Signature Description

enum class fill_policy : unsigned char  {
    // Fill all missing values with the given substitute
    //
    value = 1,

    // Fill the missing values with the previous value
    //
    fill_forward = 2,

    // Fill the missing values with the next value
    //
    fill_backward = 3,

    //           X - X1
    // Y = Y1 + --------- * (Y2 - Y1)
    //           X2 - X1
    // Use the index column as X coordinate and the given column as Y coordinate
    //
    linear_interpolate = 4,
    linear_extrapolate = 5,

    // Fill missing values with mid-point of surrounding values
    //
    mid_point = 6,
};
This policy determines how to fill missing values in the DataFrame

Signature Description Parameters

template<typename T, size_t N>
void
fill_missing(const std::array col_names,
             fill_policy policy,
             const std::array values = { },
             int limit = -1);
        
It fills all the "missing values" with the given values, and/or using the given method (See fill_policy above).
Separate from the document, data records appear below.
(** C9, at a position left of the first cell. For [x = -1.2] the nearest row
    is [-1], which is outside the matrix, yet [int(x + 0.5)] is [0]: the
    read-out reports the value of the cell [(0, 0)] where only [x] and [y]
    were to be reported. *)
Theorem format_coord_left_of_first_cell :
  int ((-12 # 10) + half) = 0 /\
  (Qabs (inject_Z (-1) - (-12 # 10)) < Qabs (inject_Z 0 - (-12 # 10)))%Q /\
  format_coord example_exp (-12 # 10) 0
  = Fmt "x=%1.2f, y=%1.2f, z=%1.2f" [(-12 # 10)%Q; 0%Q; cell (data example_exp) 0 0].
Proof. split; [reflexivity |]. split; reflexivity. Qed.

(** ** The sort-and-plot wrapper *)

Section wrapper.

Variable sort_samples : string -> Experiment -> result Experiment.

(** The sort loop only ever replaces the object [newexp] refers to, by the
    experiment sorted field after field. *)
Lemma sort_loop_store (fields : list string) :
  forall (h : gmap addr Experiment) (newexp : addr) (cfield : option string)
         (e0 : Experiment),
    h !! newexp = Some e0 ->
    exists r,
      sort_loop sort_samples h newexp cfield fields
      = Some (<[newexp := sorted_by sort_samples fields e0]> h, r)
      /\ (fields = [] -> r = Ok cfield).
Proof.
  induction fields as [|f fields IH]; intros h newexp cfield e0 He0; simpl.
  - exists (Ok cfield). rewrite insert_id by exact He0. split; reflexivity.
  - rewrite He0. simpl. destruct (sort_samples f e0) as [e'|ex].
    + destruct (IH (<[newexp := e']> h) newexp (Some f) e')
        as (r & Hr & _); [apply lookup_insert_eq |].
      exists r. rewrite Hr, insert_insert_eq. split; [reflexivity | discriminate].
    + exists (Raise ex). rewrite insert_id by exact He0. split; [reflexivity | discriminate].
Qed.

Lemma fresh_not_in_store (h : gmap addr Experiment) :
  h !! fresh (dom h) = None.
Proof. apply not_elem_of_dom. apply is_fresh. Qed.

End wrapper.

(** C8. Whatever [plot_sort] is called with, the object the caller passed
    is the same after the call as before, and so is every other object
    that existed before the call. When sort fields are given, the sorts are
    applied, field after field, to a new object that starts as a copy of
    the caller's, and that object is the only change to the store. *)
Theorem plot_sort_keeps_original
    (_get_database_class : string -> Experiment -> result Database)
    (sort_samples : string -> Experiment -> result Experiment)
    (h : gmap addr Experiment) (exp : addr) (e : Experiment)
    (fields : option names)
    (sample_color_bars feature_color_bars : option names)
    (gui : option string) (dbs : databases_arg) (color_bar_label : bool)
    (kw_sample_field : option (option string)) (kwargs : heatmap_args) :
  h !! exp = Some e ->
  exists h' m,
    plot_sort _get_database_class sort_samples h exp fields
      sample_color_bars feature_color_bars gui dbs color_bar_label
      kw_sample_field kwargs = Some (h', m) /\
    h' !! exp = Some e /\
    (forall a : addr, is_Some (h !! a) -> h' !! a = h !! a) /\
    (fields = None -> h' = h) /\
    (forall fs : names,
       fields = Some fs ->
       exists newexp : addr,
         h !! newexp = None /\
         h' = <[newexp := sorted_by sort_samples (_to_list fs) e]> h).
Proof.
  intros He. unfold plot_sort. destruct fields as [fs|].
  - unfold copy. rewrite He. simpl.
    set (n := fresh (dom h)).
    assert (Hn : h !! n = None) by apply fresh_not_in_store.
    destruct (sort_loop_store sort_samples (_to_list fs) (<[n := e]> h) n None e)
      as (r & Hr & _); [apply lookup_insert_eq |].
    rewrite Hr, insert_insert_eq. simpl.
    set (h' := <[n := sorted_by sort_samples (_to_list fs) e]> h).
    assert (Hexp : h' !! exp = Some e).
    { subst h'. rewrite lookup_insert_ne; [exact He | congruence]. }
    assert (Hframe : forall a : addr, is_Some (h !! a) -> h' !! a = h !! a).
    { intros a [x Hx]. subst h'. rewrite lookup_insert_ne; [reflexivity | congruence]. }
    assert (Hnew : h' !! n = Some (sorted_by sort_samples (_to_list fs) e))
      by apply lookup_insert_eq.
    destruct r as [[cfield|]|ex]; simpl; rewrite Hnew; simpl;
      (eexists _, _; split; [reflexivity |];
       split; [exact Hexp |]; split; [exact Hframe |];
       split; [discriminate |];
       intros fs' Hfs; injection Hfs as <-; exists n; split; [exact Hn | reflexivity]).
  - simpl. rewrite He. simpl.
    eexists _, _. split; [reflexivity |].
    split; [exact He |]. split; [reflexivity |]. split; [reflexivity | discriminate].
Qed.

Lemma plot_sort_keeps_original_witness :
  exists h' m,
    plot_sort (fun _ _ => Ok (mkDatabase true "dbbact")) (fun _ e => Ok e)
      {[ 1%positive := example_exp ]} 1%positive (Some (Name "group"))
      None None (Some "cli") DatabasesDefault true None example_args
    = Some (h', m) /\
    h' !! 1%positive = Some example_exp.
Proof.
  destruct (plot_sort_keeps_original
              (fun _ _ => Ok (mkDatabase true "dbbact")) (fun _ e => Ok e)
              {[ 1%positive := example_exp ]} 1%positive example_exp
              (Some (Name "group")) None None (Some "cli") DatabasesDefault true
              None example_args)
    as (h' & m & H1 & H2 & _); [reflexivity |].
  exists h', m. split; [exact H1 | exact H2].
Defined.
Lemma string_le_cases (x y : string) :
  String.compare x y <> Gt <-> x = y \/ OrderedTypeEx.String_as_OT.lt x y.
Proof.
  pose proof (OrderedTypeEx.String_as_OT.cmp_eq x y) as Heq.
  pose proof (OrderedTypeEx.String_as_OT.cmp_lt x y) as Hlt.
  change (OrderedTypeEx.String_as_OT.cmp x y) with (String.compare x y) in *.
  revert Heq Hlt. destruct (String.compare x y); intros Heq Hlt.
  - split; [intros _; left; now apply Heq | discriminate].
  - split; [intros _; right; now apply Hlt | discriminate].
  - split; [intros H; now elim H|].
    intros [H|H]; [apply Heq in H | apply Hlt in H]; discriminate.
Qed.

Lemma string_le_trans (x y z : string) :
  String.compare x y <> Gt -> String.compare y z <> Gt -> String.compare x z <> Gt.
Proof.
  rewrite !string_le_cases. intros [->|Hxy] [->|Hyz]; auto.
  right. now apply OrderedTypeEx.String_as_OT.lt_trans with y.
Qed.

Lemma keyLe_trans (filters : Filters) (a b c : Post) :
  keyLe (sortValue filters a) (sortValue filters b) ->
  keyLe (sortValue filters b) (sortValue filters c) ->
  keyLe (sortValue filters a) (sortValue filters c).
Proof.
  unfold sortValue.
  destruct (String.eqb (sortBy filters) "title");
    [cbn; apply string_le_trans|].
  destruct (String.eqb (sortBy filters) "author"); [cbn; lia|].
  destruct (JS.newDate (id a)), (JS.newDate (id b)), (JS.newDate (id c));
    cbn; try tauto; lia.
Qed.

Lemma text_answers (x y : string) :
  (JS.strGt x y = false /\ String.compare x y <> Gt
   \/ JS.strGt x y = true /\ String.compare y x <> Gt)
  /\ (JS.strLt x y = false /\ String.compare y x <> Gt
      \/ JS.strLt x y = true /\ String.compare x y <> Gt).
Proof.
  unfold JS.strGt, JS.strLt. rewrite (String.compare_antisym x y).
  destruct (String.compare y x); cbn; split; (left + right); split;
    (reflexivity || discriminate).
Qed.

Lemma number_answers (x y : Z) :
  ((x >? y) = false /\ x <= y \/ (x >? y) = true /\ y <= x)
  /\ ((x <? y) = false /\ y <= x \/ (x <? y) = true /\ x <= y).
Proof.
  destruct (Z.gtb_spec x y), (Z.ltb_spec x y); split; (left + right); split;
    (reflexivity || lia).
Qed.

Lemma comparePosts_answers (filters : Filters) (a b : Post) :
  hasSortKey filters a -> hasSortKey filters b ->
  (comparePosts filters a b = -1 /\ inOrder filters a b)
  \/ (comparePosts filters a b = 1 /\ inOrder filters b a).
Proof.
  unfold hasSortKey, comparePosts, inOrder, sortValue.
  destruct (String.eqb (sortBy filters) "title").
  - intros _ _. cbn [gt lt keyLe].
    destruct (text_answers (JS.toLowerCase (title a)) (JS.toLowerCase (title b)))
      as ([(-> & H)|(-> & H)] & [(-> & H')|(-> & H')]);
      destruct (String.eqb (sortOrder filters) "asc"); auto.
  - destruct (String.eqb (sortBy filters) "author").
    + intros _ _. cbn [gt lt keyLe].
      destruct (number_answers (userId a) (userId b))
        as ([(-> & H)|(-> & H)] & [(-> & H')|(-> & H')]);
        destruct (String.eqb (sortOrder filters) "asc"); auto.
    + destruct (JS.newDate (id a)) as [x|], (JS.newDate (id b)) as [y|];
        intros Ha Hb; try (now elim Ha); try (now elim Hb).
      cbn [gt lt keyLe JS.dateGt JS.dateLt].
      destruct (number_answers x y)
        as ([(-> & H)|(-> & H)] & [(-> & H')|(-> & H')]);
        destruct (String.eqb (sortOrder filters) "asc"); auto.
Qed.

(** X20. For posts that all have a sort key (with the key 'date', ids that are
    valid times; with 'title' or 'author', any posts), the filtered posts
    come in the order of the key, ascending for 'asc' and descending for
    every other sort order, on both engines, and posts with equal keys
    next to one another. *)
Theorem filtered_posts_are_in_key_order (posts : list Post) (filters : Filters) :
  Forall (hasSortKey filters) posts ->
  StronglySorted (inOrder filters) (filteredPosts ArraySort.v8 posts filters)
  /\ StronglySorted (inOrder filters)
       (filteredPosts ArraySort.spiderMonkey posts filters).
Proof.
  intros Hkeys. unfold filteredPosts.
  set (filtered := match search filters with
                   | Some (String _ _ as term) =>
                       filter (matchesSearch (JS.toLowerCase term)) posts
                   | _ => posts
                   end).
  assert (Hfiltered : Forall (hasSortKey filters) filtered).
  { unfold filtered. destruct (search filters) as [[|c term]|]; try assumption.
    rewrite Forall_forall in *. intros post Hin. apply filter_In in Hin.
    now apply Hkeys. }
  assert (Htrans : forall a b c : Post,
    hasSortKey filters a -> hasSortKey filters b -> hasSortKey filters c ->
    inOrder filters a b -> inOrder filters b c -> inOrder filters a c).
  { intros a b c _ _ _. unfold inOrder.
    destruct (String.eqb (sortOrder filters) "asc"); intros Hab Hbc.
    - now apply keyLe_trans with b.
    - now apply keyLe_trans with b. }
  assert (Hneg : forall a b : Post,
    hasSortKey filters a -> hasSortKey filters b ->
    comparePosts filters a b < 0 -> inOrder filters a b).
  { intros a b Ha Hb Hlt.
    destruct (comparePosts_answers filters a b Ha Hb) as [(_ & H)|(H & _)];
      [assumption | lia]. }
  assert (Hpos : forall a b : Post,
    hasSortKey filters a -> hasSortKey filters b ->
    0 < comparePosts filters a b -> inOrder filters b a).
  { intros a b Ha Hb Hgt.
    destruct (comparePosts_answers filters a b Ha Hb) as [(H & _)|(_ & H)];
      [lia | assumption]. }
  assert (Hnz : forall a b : Post,
    hasSortKey filters a -> hasSortKey filters b -> comparePosts filters a b <> 0).
  { intros a b Ha Hb.
    destruct (comparePosts_answers filters a b Ha Hb) as [(H & _)|(H & _)]; lia. }
  split.
  - exact (SortProcedureFacts.timSortShort_sorted (comparePosts filters)
             (hasSortKey filters) (inOrder filters) Htrans Hneg Hpos Hnz
             filtered Hfiltered).
  - exact (SortProcedureFacts.insertionSort_sorted (comparePosts filters)
             (hasSortKey filters) (inOrder filters) Htrans Hneg Hpos Hnz
             filtered Hfiltered).
Qed.

Lemma filtered_posts_are_in_key_order_witness :
  StronglySorted (inOrder (mkFilters (Some ""%string) "all" "date" "desc"))
    (filteredPosts ArraySort.v8 (PaginationFacts.numberedPosts 5)
       (mkFilters (Some ""%string) "all" "date" "desc")).
Proof.
  refine (proj1 (@filtered_posts_are_in_key_order
                   (PaginationFacts.numberedPosts 5)
                   (mkFilters (Some ""%string) "all" "date" "desc") _)).
  repeat constructor; discriminate.
Defined.

End SortedPostsFacts.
Missing is determined by being NaN for types that have NaN. For types without NaN (e.g. string), default value is considered missing value T: Type of the column(s) in col_names array
N: Size of col_names and values array col_names: An array of names specifying the columns to fill.
policy: Specifies the method to use to fill the missing values. For example; forward fill, values, etc.
values: If the policy is "values", use these values to fill the missing holes. Each value corresponds to the same index in the col_names array.
limit: Specifies how many values to fill. Default is -1 meaning fill all missing values.
Signature Description Parameters

template<typename DF, typename ... Ts>
void
fill_missing(const DF &rhs);
        
It fills the missing values in all columns in self by investigating the rhs DataFrame. It attempts to find columns with the same name and type in rhs. If there are such columns in rhs, it fills the missing values in the corresponding columns in self that also have the same index value.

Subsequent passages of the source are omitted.